When you join separate tables together the way you have done, two things can happen, and both of them are usually bad.
If you leave out the join conditions, as you have done, the effect is a cross join, where you get all rows of every table matched with every row of all other tables. So if your four tables have 12, 15, 20, and 25 rows respectively, then a cross join returns 90,000 rows. Even if you restrict those 90,000 by specifying that the email must exist in one of the four fields, as you've done, there will probably still be far too many rows.
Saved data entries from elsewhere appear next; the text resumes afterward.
(* ===== verification/DefaultBTB.v ===== *)
(** The branch target buffer of [cpu/pred/btb.hh] and [btb.cc]: a direct-mapped
    table of branch targets with partial tags. *)

From S2P Require Import Prelude IntMath.
Local Open Scope Z_scope.

Module DefaultBTB.

Section btb.
(** The ISA's program counter state and the one built from 0. *)
Context {PC : Type} (zero : PC).

(** [BTBEntry()] leaves [tid] unset. *)
Record BTBEntry := MkBTBEntry {
  tag : Z;
  target : PC;
  tid : option Z;
  e_valid : bool;
}.
#[global] Instance eta_BTBEntry : Eta BTBEntry := fun e =>
  MkBTBEntry (tag e) (target e) (tid e) (e_valid e).
Definition BTBEntry0 : BTBEntry := MkBTBEntry 0 zero None false.

Record BTB := MkBTB {
  btb : list BTBEntry;
  numEntries : Z;
  idxMask : Z;
  tagBits : Z;
  tagMask : Z;
  instShiftAmt : Z;
  tagShiftAmt : Z;
}.
#[global] Instance eta_BTB : Eta BTB := fun b =>
  MkBTB (btb b) (numEntries b) (idxMask b) (tagBits b) (tagMask b) (instShiftAmt b) (tagShiftAmt b).

(** [(1 << tagBits) - 1] is computed at [int]. *)
Definition DefaultBTB_new (numEntries tagBits instShiftAmt : Z) : outcome BTB :=
  _ ← ensure FatalError (IntMath.isPowerOf2 32 numEntries);
  let btb := (fun e => e <| e_valid := false |>) <$> replicate (Z.to_nat numEntries) BTBEntry0 in
  _ ← ensure Undefined (tagBits <? 31);
  k ← IntMath.floorLog2 numEntries;
  Ok (MkBTB btb numEntries (u32 (numEntries - 1)) tagBits (Z.shiftl 1 tagBits - 1)
        instShiftAmt (u32 (instShiftAmt + k))).

Definition reset (b : BTB) : BTB := b <| btb ::= fmap (fun e => e <| e_valid := false |>) |>.

Definition getIndex (b : BTB) (instPC : Z) : outcome Z :=
  x ← shr64 instPC (instShiftAmt b); Ok (u32 (Z.land x (idxMask b))).

Definition getTag (b : BTB) (instPC : Z) : outcome Z :=
  x ← shr64 instPC (tagShiftAmt b); Ok (Z.land x (tagMask b)).

(** The condition of [valid] and [lookup], in its order of evaluation. *)
Definition matches (e : BTBEntry) (inst_tag tid' : Z) : outcome bool :=
  if e_valid e then
    if inst_tag =? tag e then
      match tid e with Some t => Ok (t =? tid') | None => Fail Undefined end
    else Ok false
  else Ok false.

Definition valid (instPC tid' : Z) (b : BTB) : outcome bool :=
  btb_idx ← getIndex b instPC;
  inst_tag ← getTag b instPC;
  _ ← ensure AssertFailed (btb_idx <? numEntries b);
  e ← vget (btb b) btb_idx;
  hit ← matches e inst_tag tid';
  if (hit : bool) then Ok true else Ok false.

Definition lookup (instPC tid' : Z) (b : BTB) : outcome PC :=
  btb_idx ← getIndex b instPC;
  inst_tag ← getTag b instPC;
  _ ← ensure AssertFailed (btb_idx <? numEntries b);
  e ← vget (btb b) btb_idx;
  hit ← matches e inst_tag tid';
  if (hit : bool) then Ok (target e) else Ok zero.

Definition update (instPC : Z) (target' : PC) (tid' : Z) (b : BTB) : outcome BTB :=
  btb_idx ← getIndex b instPC;
  _ ← ensure AssertFailed (btb_idx <? numEntries b);
  e ← vget (btb b) btb_idx;
  let e := e <| tid := Some tid' |> <| e_valid := true |> <| target := target' |> in
  t ← getTag b instPC;
  v ← vset (btb b) btb_idx (e <| tag := t |>);
  Ok (b <| btb := v |>).

(** ** Properties *)

Record Upd := MkUpd { u_pc : Z; u_target : PC; u_tid : Z }.

Fixpoint updates (us : list Upd) (b : BTB) : outcome BTB :=
  match us with
  | [] => Ok b
  | u :: us => b ← update (u_pc u) (u_target u) (u_tid u) b; updates us b
  end.

Section geometry.
(** [k] index bits and [s] ignored low bits. *)
Context (k tb s : Z).

(** The table slot of a branch and the bits that tell branches apart. *)
Definition slot (pc : Z) : Z := (pc / 2 ^ s) mod 2 ^ k.
Definition branch (pc : Z) : Z := (pc / 2 ^ s) mod 2 ^ (k + tb).

(** The most recent update of the slot of [pc], [us] newest first. *)
Definition latest (us : list Upd) (pc : Z) : option Upd :=
  List.find (fun u => slot (u_pc u) =? slot pc) us.

Record geo (b : BTB) : Prop := {
  geo_k : 0 <= k < 32;
  geo_tb : 0 <= tb < 31;
  geo_s : 0 <= s /\ s + k < 64;
  geo_n : numEntries b = 2 ^ k;
  geo_len : Z.of_nat (length (btb b)) = 2 ^ k;
  geo_idx : idxMask b = 2 ^ k - 1;
  geo_tag : tagMask b = 2 ^ tb - 1;
  geo_shift : instShiftAmt b = s;
  geo_tshift : tagShiftAmt b = s + k;
}.

Definition tag_of (pc : Z) : Z := (pc / 2 ^ (s + k)) mod 2 ^ tb.

(** Every slot holds its most recent update. *)
Definition holds (us : list Upd) (b : BTB) : Prop :=
  geo b /\
  forall i e, btb b !! i = Some e ->
    match List.find (fun u => slot (u_pc u) =? Z.of_nat i) us with
    | Some u => e = MkBTBEntry (tag_of (u_pc u)) (u_target u) (Some (u_tid u)) true
    | None => e_valid e = false
    end.

Lemma slot_range pc : 0 <= k -> 0 <= slot pc < 2 ^ k.
Proof. intros. apply Z.mod_pos_bound, pow2_pos. lia. Qed.

Lemma getIndex_ok b pc : geo b -> getIndex b pc = Ok (slot pc).
Proof.
  intros []. unfold getIndex. rewrite geo_shift0, shr64_ok by lia.
  cbn [mbind outcome_bind]. rewrite geo_idx0, land_mask, Z.shiftr_div_pow2 by lia.
  f_equal. apply uwrap_small. pose proof (slot_range pc ltac:(lia)).
  pose proof (Z.pow_lt_mono_r 2 k 32 ltac:(lia) ltac:(lia) ltac:(lia)). unfold slot in *. split; lia.
Qed.

Lemma getTag_ok b pc : geo b -> getTag b pc = Ok (tag_of pc).
Proof.
  intros []. unfold getTag. rewrite geo_tshift0, shr64_ok by lia.
  cbn [mbind outcome_bind]. by rewrite geo_tag0, land_mask, Z.shiftr_div_pow2 by lia.
Qed.

(** Index and tag together are the branch's identifying bits. *)
Lemma same_branch pc pc' :
  0 <= k -> 0 <= tb -> 0 <= s -> slot pc = slot pc' ->
  (tag_of pc =? tag_of pc') = (branch pc =? branch pc').
Proof.
  intros Hk Ht Hs. unfold slot, tag_of, branch. rewrite !Z.pow_add_r by lia.
  pose proof (pow2_pos s Hs). pose proof (pow2_pos k Hk). pose proof (pow2_pos tb Ht).
  rewrite <- !Z.div_div by lia. rewrite !Z.rem_mul_r by lia. intros ->.
  generalize ((pc / 2 ^ s / 2 ^ k) mod 2 ^ tb), ((pc' / 2 ^ s / 2 ^ k) mod 2 ^ tb). intros x y.
  destruct (Z.eqb_spec x y) as [->|Hne]; symmetry; [apply Z.eqb_refl|]. apply Z.eqb_neq. nia.
Qed.

Lemma slot_entry b pc : geo b -> exists e, vget (btb b) (slot pc) = Ok e.
Proof.
  intros H. destruct (slot_range pc (proj1 (geo_k _ H))). apply vget_lt. rewrite (geo_len _ H). lia.
Qed.

Lemma update_holds us b u :
  holds us b -> exists b', update (u_pc u) (u_target u) (u_tid u) b = Ok b' /\ holds (u :: us) b'.
Proof.
  intros [Hg Ha]. unfold update. rewrite getIndex_ok, getTag_ok by done. cbn [mbind outcome_bind].
  destruct (slot_entry b (u_pc u) Hg) as [e ->].
  pose proof (slot_range (u_pc u) (proj1 (geo_k _ Hg))) as Hr.
  rewrite (geo_n _ Hg), (proj2 (Z.ltb_lt _ (2 ^ k))) by lia. cbn [ensure mbind outcome_bind].
  rewrite vset_lt by (rewrite (geo_len _ Hg); lia). eexists. split; [reflexivity|]. split.
  - destruct Hg. split; simpl; rewrite ?length_insert; done.
  - intros i e' He. simpl in He. destruct (decide (i = Z.to_nat (slot (u_pc u)))) as [->|Hne].
    + apply list_lookup_insert_Some in He as [(_ & <- & _)|(? & _)]; [|done].
      simpl. rewrite Z2Nat.id, Z.eqb_refl by lia. done.
    + rewrite list_lookup_insert_ne in He by done. simpl.
      rewrite (proj2 (Z.eqb_neq (slot (u_pc u)) (Z.of_nat i))) by lia. by apply Ha.
Qed.

Lemma updates_hold us : forall us0 b,
  holds us0 b -> exists b', updates us b = Ok b' /\ holds (rev us ++ us0) b'.
Proof.
  induction us as [|u us IH]; intros us0 b H; simpl; [eauto|].
  destruct (update_holds us0 b u H) as (b1 & -> & H1). cbn [mbind outcome_bind].
  destruct (IH _ _ H1) as (b2 & -> & H2). exists b2. split; [done|].
  by rewrite <- app_assoc.
Qed.

Lemma find_matches us b pc t :
  holds us b ->
  exists e, vget (btb b) (slot pc) = Ok e /\
    matches e (tag_of pc) t = Ok (match latest us pc with
      | Some u => (branch (u_pc u) =? branch pc) && (u_tid u =? t)
      | None => false end) /\
    (forall u, latest us pc = Some u -> target e = u_target u).
Proof.
  intros [Hg Ha]. destruct (slot_entry b pc Hg) as [e He]. exists e. split; [done|].
  apply vget_ok in He as [Hr He]. specialize (Ha _ _ He). unfold latest. rewrite Z2Nat.id in Ha by lia.
  unfold matches. destruct (List.find _ us) as [u|] eqn:Ef; [|by rewrite Ha].
  apply find_some in Ef as [_ Ef%Z.eqb_eq]. subst e. simpl. split; [|by intros ? [= <-]].
  destruct Hg. rewrite Z.eqb_sym, same_branch by (lia || done).
  by destruct (_ =? _).
Qed.

Lemma holds_observe us b pc t :
  holds us b ->
  let hit := match latest us pc with
    | Some u => (branch (u_pc u) =? branch pc) && (u_tid u =? t) | None => false end in
  valid pc t b = Ok hit /\
  lookup pc t b = Ok (if hit then from_option u_target zero (latest us pc) else zero).
Proof.
  intros H hit. destruct (find_matches us b pc t H) as (e & He & Hm & Ht). destruct H as [Hg _].
  unfold valid, lookup. rewrite getIndex_ok, getTag_ok by done. cbn [mbind outcome_bind].
  pose proof (slot_range pc (proj1 (geo_k _ Hg))) as Hr.
  rewrite (geo_n _ Hg), (proj2 (Z.ltb_lt _ (2 ^ k))) by lia. cbn [ensure mbind outcome_bind].
  rewrite He. cbn [mbind outcome_bind]. rewrite Hm. cbn [mbind outcome_bind]. fold hit.
  destruct hit eqn:Eh; [|done]. split; [done|]. f_equal. unfold hit in Eh.
  destruct (latest us pc); [by apply Ht|done].
Qed.

Lemma btb_new_holds b :
  0 <= k < 32 -> 0 <= tb < 31 -> 0 <= s -> s + k < 64 ->
  DefaultBTB_new (2 ^ k) tb s = Ok b -> holds [] b.
Proof.
  intros Hk Ht Hs Hsk E. unfold DefaultBTB_new in E.
  apply bind_ok in E as (? & _ & E). apply bind_ok in E as (? & _ & E).
  pose proof (pow2_pos k ltac:(lia)).
  pose proof (Z.pow_lt_mono_r 2 k 32 ltac:(lia) ltac:(lia) ltac:(lia)).
  rewrite IntMath.floorLog2_ok in E by lia. cbn [mbind outcome_bind] in E. injection E as <-.
  split.
  - split; simpl; try done.
    + rewrite length_fmap, length_replicate. lia.
    + apply uwrap_small. split; lia.
    + by rewrite Z.shiftl_mul_pow2, Z.mul_1_l by lia.
    + rewrite Z.log2_pow2 by lia. apply uwrap_small. split; [lia|]. change (2 ^ 32) with 4294967296. lia.
  - intros i e He. simpl in *. apply list_lookup_fmap_Some in He as (e0 & -> & _). done.
Qed.

Lemma btb_new_ok :
  0 <= k < 32 -> 0 <= tb < 31 -> exists b, DefaultBTB_new (2 ^ k) tb s = Ok b.
Proof.
  intros Hk Ht. pose proof (pow2_pos k ltac:(lia)).
  pose proof (Z.pow_lt_mono_r 2 k 32 ltac:(lia) ltac:(lia) ltac:(lia)). unfold DefaultBTB_new.
  rewrite (proj2 (IntMath.isPowerOf2_true 32 (2 ^ k) ltac:(lia) ltac:(split; lia))) by eauto.
  rewrite (proj2 (Z.ltb_lt tb 31)), IntMath.floorLog2_ok by lia. by eexists.
Qed.

End geometry.

(** C37: a branch target buffer of [2^k] entries, after any sequence of
    updates, answers for a branch from the most recent update of the branch's
    slot: it hits exactly when that update was made by the same thread for a
    branch equal in the [k + tagBits] bits above the ignored ones, and then
    [lookup] gives the recorded target. No access leaves the table and no
    unset thread id is read. *)
Theorem btb_answers_latest_update k tb s b0 us :
  0 <= k < 32 -> 0 <= tb < 31 -> 0 <= s -> s + k < 64 ->
  DefaultBTB_new (2 ^ k) tb s = Ok b0 ->
  exists b, updates us b0 = Ok b /\
    forall pc t,
      let u := latest k s (rev us) pc in
      let hit := match u with
        | Some u => (branch k tb s (u_pc u) =? branch k tb s pc) && (u_tid u =? t)
        | None => false end in
      valid pc t b = Ok hit /\
      lookup pc t b = Ok (if hit then from_option u_target zero u else zero).
Proof.
  intros Hk Ht Hs Hsk E. destruct (updates_hold k tb s us [] b0) as (b & Eb & H).
  - by apply btb_new_holds.
  - exists b. split; [done|]. intros pc t. rewrite app_nil_r in H. by apply holds_observe.
Qed.

End btb.

Lemma btb_answers_latest_update_witness :
  exists b0 b, DefaultBTB_new (0 : Z) 4 2 2 = Ok b0 /\
    updates [MkUpd 16 100 0; MkUpd 20 200 0; MkUpd 32 300 0] b0 = Ok b /\
    lookup 0 32 0 b = Ok 300 /\ valid 16 0 b = Ok false /\ lookup 0 20 0 b = Ok 200.
Proof.
  eexists. destruct (btb_answers_latest_update (0 : Z) 2 2 2 _
    [MkUpd 16 100 0; MkUpd 20 200 0; MkUpd 32 300 0] ltac:(lia) ltac:(lia) ltac:(lia) ltac:(lia)
    eq_refl) as (b & E & H).
  exists b. split; [reflexivity|]. split; [exact E|].
  split; [apply H|]. split; [apply H|apply H].
Defined.

End DefaultBTB.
If you do include join conditions, to match rows based on some common column, like email in your case, then chances are you will get no rows back at all, because that would mean that the same email would have to exist in all four tables, whereas what you want is to find it if it exists in any of them, not all of them.
Whenever you have similar but separate tables, you should think immediately of UNION. UNION allows you to search tables separately but return everything in one query. If you wish to know which table a row came from, put an "identifying" column into the results.
select 'fk' as identifier , fk.email as email , fk.kod as kod from prop_buy fk where fk.email = value UNION ALL select 'fs' , fs.email , fs.kod from prop_sell fs where fs.email = value UNION ALL select 'L ' , L.epost , L.kod from LongTerm L where L.email = value UNION ALL select 'sh' , sh.kod , sh.email from ShortTerm sh where sh.email = value order by 1
UNION produces a result set with column names and datatypes taken from the first subselect. Use UNION ALL to avoid an unnecessary sort to remove duplicate rows when there cannot be duplicate rows, such as in this example where the identifier column is different in each subselect. If you want the results sorted, you can have only one ORDER BY clause, and it goes at the end; use ordinal numbers to specify columns in the result set (not all database allow you to use column aliases in the ORDER BY clause).